1 hour) electrical stimulation of the SPG during an acute CH. Headaches were spontaneously present at the time of stimulation or were triggered with agents known to trigger clusters headache in each patient. A standard percutaneous infrazygomatic approach was used to place a needle at the ipsilateral SPG in the pterygopalatine fossa under fluoroscopic guidance. Electrical Palbociclib supplier stimulation was performed using a temporary stimulating electrode. Stimulation was performed at various settings during maximal headache intensity. Results.— Five patients had CH during the initial evaluation. Three returned 3 months later for a second evaluation. There were 18 acute and distinct CH attacks

with clinically maximal visual analog scale (VAS) intensity of 8 (out of 10) and above.
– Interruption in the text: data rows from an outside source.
(** * Migration runner (scripts/run_migrations.py): model and properties

    The runner lists the [*.sql] files of the migrations directory in
    sorted order, loads the identities recorded in [schema_migrations],
    and applies every pending script inside a transaction of a single
    psycopg2 connection, stopping at the first failure.

    The embedding follows the source function by function.  Effects are
    threaded through a small state-and-exception monad [M]; the
    PostgreSQL engine behind [cur.execute] is an interface ([Engine])
    whose statements act on the durable contents of the database and on
    the contents seen by the connection's open transaction. *)

From Stdlib Require Import ZArith Ascii.
From stdpp Require Import gmap strings list sorting.

Local Open Scope string_scope.
Local Open Scope list_scope.

(** ** File names *)

Module Filename.

(** [name.rfind('.')]: index of the last dot, if any. *)
Fixpoint rfind_dot (name : string) : option nat :=
  match name with
  | EmptyString => None
  | String c rest =>
      match rfind_dot rest with
      | Some i => Some (S i)
      | None => if Ascii.eqb c "."%char then Some 0 else None
      end
  end.

(** [PurePath.stem] on a final path component (pathlib):
<<
    i = name.rfind('.')
    if 0 < i < len(name) - 1: return name[:i]
    else:                     return name
>> *)
Definition stem (name : string) : string :=
  match rfind_dot name with
  | Some i =>
      if Nat.ltb 0 i && Nat.ltb i (String.length name - 1)
      then String.substring 0 i name
      else name
  | None => name
  end.

(** [PurePath.suffix], the file extension in pathlib's sense. *)
Definition suffix (name : string) : string :=
  match rfind_dot name with
  | Some i =>
      if Nat.ltb 0 i && Nat.ltb i (String.length name - 1)
      then String.substring i (String.length name - i) name
      else ""
  | None => ""
  end.

(** [fnmatch(name, "*.sql")] on a case-sensitive file system: the name
    ends with the four characters [.sql]. *)
Definition matches_sql (name : string) : bool :=
  let n := String.length name in
  Nat.leb 4 n && String.eqb (String.substring (n - 4) 4 name) ".sql".

(** Order used by [sorted] on paths of one directory: code-point-wise
    lexicographic comparison of the names. *)
Definition name_le (a b : string) : Prop := String.leb a b = true.

#[global] Instance name_le_dec a b : Decision (name_le a b).
Proof. unfold name_le. apply _. Defined.

End Filename.
(** The loop of [executeNode] that gathers the operands changes the
    operand buffer only, and fills its first entries with the values
    of the addresses the input genes hold. *)
Lemma gather_spec (s u : chromosome) (ins : list double) (cur : Z)
    (n : node) (nodeArity : Z) :
  aget (nodes s) cur = Ok n ->
  for_loop 0 nodeArity
    (fun j c =>
       n ← aget (nodes c) cur;
       nodeInputLocation ← aget (inputs n) j;
       v ← readAddress c ins nodeInputLocation;
       hold ← aset (nodeInputsHold c) j v;
       Ok (set_nodeInputsHold c hold))
    s = Ok u ->
  nodes u = nodes s /\ same_frame s u
  /\ forall j : nat, Z.of_nat j < nodeArity ->
       exists b x, inputs n !! j = Some b /\ readAddress s ins b = Ok x
                   /\ nodeInputsHold u !! j = Some x.
Proof.
  intros Hn Hrun.
  apply (for_loop_inv_max
    (fun j u => nodes u = nodes s /\ same_frame s u
       /\ forall j' : nat, Z.of_nat j' < j ->
            exists b x, inputs n !! j' = Some b
                        /\ readAddress s ins b = Ok x
                        /\ nodeInputsHold u !! j' = Some x)) in Hrun.
  - destruct Hrun as (H1 & H2 & H3). split; [done|]. split; [done|].
    intros j Hj. apply H3. lia.
  - split; [done|]. split; [by repeat split|]. intros j' Hj'. lia.
  - clear Hrun u. intros j u u' Hj (Hnodes & Hframe & Hheld) Hbody.
    rewrite Hnodes, Hn in Hbody. cbn [mbind result_bind] in Hbody.
    apply bind_Ok in Hbody as (b & Hb & Hbody).
    apply bind_Ok in Hbody as (x & Hx & Hbody).
    apply bind_Ok in Hbody as (hold & Hhold & [= <-]).
    apply aget_Ok in Hb as [_ Hb].
    apply aset_Ok in Hhold as [Hjr ->].
    rewrite (readAddress_ext s u) in Hx by (done || apply Hframe).
    split; [done|]. split; [exact Hframe|].
    intros j' Hj'. cbn [nodeInputsHold set_nodeInputsHold].
    destruct (decide (j' = Z.to_nat j)) as [->|Hne].
    + exists b, x. split; [done|]. split; [done|].
      apply list_lookup_insert_eq. lia.
    + destruct (Hheld j') as (b' & x' & ? & ? & ?); [lia|].
      exists b', x'. split; [done|]. split; [done|].
      by rewrite list_lookup_insert_ne.
Qed.
(** * Sahabat Nusantara backend: the in-memory, time-windowed state engine

    A shallow embedding of the two keyed stores of the backend and of the
    functions that act on them:

    - [backend/middleware/rateLimit.js]: [rateLimitStore], [cleanupOldEntries],
      [updateRequestCounter], [rateLimitMiddleware], [getRateLimitStats];
    - [backend/routes/chat.js]: [conversationMemory], [generateSessionId],
      [getConversationHistory], [addToConversationHistory],
      [buildConversationContext], [cleanupOldConversations],
      [extractResponseText], [validateSelectedModel],
      [handleChatRequest], [handleClearConversation];
    - [backend/middleware/security.js]: [validateAndSanitizeMessage],
      [validateMessageMiddleware];
    - [public/js/rateLimit.js]: the class [RateLimiter].

    Conventions.  A JS [Map] keyed by strings is a [gmap string _]; no
    property below depends on the iteration order of a [Map].  [Date.now()]
    is an integer number of milliseconds and is passed in as a [Z], one
    argument per call site.  The Express response object is modelled by
    what the handler writes to it, and [next()] by a boolean.  Each
    synchronous function runs to completion, so it is a function from the
    store before the call to the store after it. *)

From Stdlib Require Import ZArith NArith Ascii String List Lia.
From stdpp Require Import gmap strings list fin_maps.

Local Open Scope Z_scope.

(** ** Rate limiting middleware *)

Module RateLimit.

(** [RATE_LIMIT_CONFIG] *)
Definition windowMs : Z := 60000.
Definition maxRequests : Z := 10.
Definition blockDuration : Z := 300000.

(** The object stored per client IP. *)
Record IpData := mkIpData {
  count : Z;
  resetTime : Z;
  blocked : bool;
  blockedUntil : Z
}.

(** What a call writes to [res]: both are [res.status(429).json(...)]; the
    first message carries the remaining seconds, the second is a fixed
    text. *)
Inductive Response :=
| TooManyRetryIn (remainingTime : Z)
| TooManyBlocked.

(** [Math.ceil(x / 1000)] for an integer [x]. *)
Definition ceil_div_1000 (x : Z) : Z := - ((- x) / 1000).

(** The loop body of [cleanupOldEntries]. *)
Definition cleanupStep (now : Z) (ip : string) (data : IpData)
    (store : gmap string IpData) : gmap string IpData :=
  if now - resetTime data >? windowMs then delete ip store else store.

(** [for (const [ip, data] of rateLimitStore.entries()) ...]: the entries of
    the store are visited once each, and the stale ones are deleted from the
    store. *)
Definition cleanupOldEntries (now : Z) (store : gmap string IpData)
    : gmap string IpData :=
  map_fold (cleanupStep now) store store.

(** [updateRequestCounter]: the new store and what was written to [res]. *)
Definition updateRequestCounter (clientIP : string) (now : Z)
    (store : gmap string IpData) : gmap string IpData * option Response :=
  match store !! clientIP with
  | None =>
      (<[clientIP := mkIpData 1 now false 0]> store, None)
  | Some data =>
      let data1 := mkIpData (count data + 1) (resetTime data)
                            (blocked data) (blockedUntil data) in
      if count data1 >? maxRequests then
        (<[clientIP := mkIpData (count data1) (resetTime data1)
                                true (now + blockDuration)]> store,
         Some TooManyBlocked)
      else (<[clientIP := data1]> store, None)
  end.

(** The result of one run of the middleware. *)
Record Outcome := mkOutcome {
  store_after : gmap string IpData;
  response : option Response;
  next_called : bool
}.

(** [rateLimitMiddleware]; [clientIP] is the value of
    [req.ip || req.connection.remoteAddress || req.socket.remoteAddress] and
    [now] the reading of [Date.now()]. *)
Definition rateLimitMiddleware (clientIP : string) (now : Z)
    (store : gmap string IpData) : Outcome :=
  let store1 := cleanupOldEntries now store in
  let ipData := store1 !! clientIP in
  match ipData with
  | Some d =>
      if blocked d && (now <? blockedUntil d) then
        mkOutcome store1
          (Some (TooManyRetryIn (ceil_div_1000 (blockedUntil d - now))))
          false
      else
        let store2 :=
          if blocked d && (now >=? blockedUntil d)
          then delete clientIP store1 else store1 in
        let '(store3, r) := updateRequestCounter clientIP now store2 in
        mkOutcome store3 r true
  | None =>
      let '(store3, r) := updateRequestCounter clientIP now store1 in
      mkOutcome store3 r true
  end.

(** Successive requests of one client, at the given times. *)
Fixpoint requests (clientIP : string) (times : list Z)
    (store : gmap string IpData) : list Outcome * gmap string IpData :=
  match times with
  | [] => ([], store)
  | now :: rest =>
      let o := rateLimitMiddleware clientIP now store in
      let '(os, final) := requests clientIP rest (store_after o) in
      (o :: os, final)
  end.

(** *** Notions used in the statements *)

(** A request is allowed when nothing is written to [res] and [next()] is
    called; it is denied when it is not passed on to the next handler. *)
Definition allowed (o : Outcome) : Prop :=
  next_called o = true ∧ response o = None.

Definition denied (o : Outcome) : Prop := next_called o = false.

(** The number of seconds to wait that the answer carries, if any. *)
Definition reported_wait (o : Outcome) : option Z :=
  match response o with
  | Some (TooManyRetryIn s) => Some s
  | _ => None
  end.

(** An entry whose window started more than [windowMs] before [now]. *)
Definition stale (now : Z) (d : IpData) : bool := now - resetTime d >? windowMs.

(** The burst used in the examples: one client, one request per
    millisecond from time 0 on. *)
Definition burst_client : string := "203.0.113.7".
Definition burst_times : list Z := [0; 1; 2; 3; 4; 5; 6; 7; 8; 9].
Definition store_after_burst : gmap string IpData :=
  snd (requests burst_client burst_times ∅).
Definition eleventh : Outcome := rateLimitMiddleware burst_client 10 store_after_burst.

(** *** The statistics and runs of requests of several clients *)

(** [getRateLimitStats]: [totalIPs] and [entries]; [config] is the constant
    [RATE_LIMIT_CONFIG]. *)
Record Stats := mkStats {
  totalIPs : nat;
  entries : list (string * IpData)
}.

Definition getRateLimitStats (store : gmap string IpData) : Stats :=
  mkStats (size store) (map_to_list store).

(** Requests of any clients, in the order in which the server handles
    them; each is a client key and the reading of the clock. *)
Fixpoint serve (reqs : list (string * Z)) (store : gmap string IpData)
    : gmap string IpData :=
  match reqs with
  | [] => store
  | (clientIP, now) :: rest =>
      serve rest (store_after (rateLimitMiddleware clientIP now store))
  end.

(** The shape of the entries that the middleware writes: a counting entry
    has a count within the limit and no end of block; a blocked entry has
    the count that set the block, and the block was set within its
    window. *)
Definition entry_ok (d : IpData) : Prop :=
  if blocked d
  then count d = maxRequests + 1 ∧
       blockedUntil d - blockDuration - resetTime d ≤ windowMs
  else 1 ≤ count d ≤ maxRequests ∧ blockedUntil d = 0.

(** The outcome that the position of a request in a burst calls for. *)
Definition burst_outcome (i : nat) (o : Outcome) : Prop :=
  if decide (i < 10)%nat then allowed o
  else if decide (i = 10)%nat
       then response o = Some TooManyBlocked
       else denied o ∧ ∃ s, response o = Some (TooManyRetryIn s).

(** *** The requests of one client among those of all *)

Definition is_allowed (o : Outcome) : bool :=
  match response o with
  | None => next_called o
  | Some _ => false
  end.
(** X15. Selecting more never hides a task: when each selection is
    widened, and done tasks are hidden only if they were before, every task
    of the filtered sequence is still in it.  Hiding done tasks is the same
    as showing them and then dropping the done ones. *)
Theorem filtered_todos_monotone (todos : list Todo.t)
    (fl fp fs fl' fp' fs' : list string) (hide_done hide_done' : bool) :
  fl ⊆ fl' → fp ⊆ fp' → fs ⊆ fs' →
  (hide_done' = true → hide_done = true) →
  (∀ t, t ∈ filtered_todos todos fl fp fs hide_done →
        t ∈ filtered_todos todos fl' fp' fs' hide_done')
  ∧ filtered_todos todos fl fp fs true
    = List.filter (λ t, negb (Todo.done t)) (filtered_todos todos fl fp fs false).
Proof.
  intros Hl Hp Hs Hh. split.
  - intros t. rewrite !elem_of_filtered_todos.
    intros (Hin & (sl & ? & ?) & (sp & ? & ?) & (ss & ? & ?) & Hd).
    split_and!; [done|exists sl|exists sp|exists ss|]; auto.
  - unfold filtered_todos. induction todos as [|t todos IH]; [done|].
    cbn [List.filter]. rewrite IH.
    assert (Hk : keep_todo fl fp fs true t
                 = keep_todo fl fp fs false t && negb (Todo.done t)).
    { unfold keep_todo. cbn [negb orb]. by rewrite andb_true_r. }
    rewrite Hk. destruct (keep_todo fl fp fs false t); [|done].
    cbn [andb List.filter]. by destruct (Todo.done t).
Qed.

(** X16. Sorting, by due date or by creation date, returns a permutation of
    the list in the order of the key, the date or [date.max] where there is
    none: with "Descending" no task comes before a task with a later key,
    with the other order no task comes before a task with an earlier key;
    and the tasks that have one and the same key keep the order they had in
    the input. *)
Theorem sorted_todos_ordered (sort_by : SortBy) (sort_ascending : string)
    (l : list Todo.t) :
  sorted_todos sort_by sort_ascending l ≡ₚ l
  ∧ (∀ (i j : nat) (a b : Todo.t),
       sorted_todos sort_by sort_ascending l !! i = Some a →
       sorted_todos sort_by sort_ascending l !! j = Some b →
       (i < j)%nat →
       if String.eqb sort_ascending "Descending"
       then date_leb (sort_key sort_by b) (sort_key sort_by a) = true
       else date_leb (sort_key sort_by a) (sort_key sort_by b) = true)
  ∧ (∀ k : date,
       List.filter (λ t, date_eqb (sort_key sort_by t) k)
         (sorted_todos sort_by sort_ascending l)
       = List.filter (λ t, date_eqb (sort_key sort_by t) k) l).
Proof.
  unfold sorted_todos.
  split; [apply list_sort_Permutation|]. split.
  - intros i j a b Hi Hj Hlt.
    destruct (String.eqb sort_ascending "Descending"); apply date_leb_code.
    + by eapply list_sort_descending.
    + by eapply list_sort_ascending.
  - intros k. apply list_sort_stable.
Qed.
SPG stimulation resulted in complete resolution of the headache in 11 attacks, partial resolution (>50% VAS reduction) in 3, and minimal to no relief in 4 attacks. Associated autonomic Rebamipide features

of CH were resolved in each responder. Pain relief was noted within several minutes of stimulation. Conclusion.— Sphenopalatine ganglion stimulation can be effective in relieving acute severe CH pain and associated autonomic features. Chronic long-term outcome studies are needed to determine the utility of SPG stimulation for management and prevention of CH. “
“Serotonin (5-hydroxytryptamine)1B/1D agonists are vasoconstrictors that can affect coronary and cerebral arteries. Retrosternal chest, arm, and jaw pain following triptan use is generally attributed to “triptan sensations” and dismissed as noncardiac. However, triptans narrow normal coronary arteries and occasionally trigger vasospasm. They are contraindicated in atherosclerotic vascular disease. Part 1 of this review examines the relationship of medications used in migraine with the likelihood of causing vasospasm or vasoconstriction, and the triggering of cardiac arrhythmias. We report an illustrative case of polymorphic ventricular tachyarrhythmia, electrocardiogram changes consistent with cardiac ischemia, and acquired corrected QT interval lengthening following oral sumatriptan in a 53-year-old migraineur without risk factors for coronary artery disease (CAD).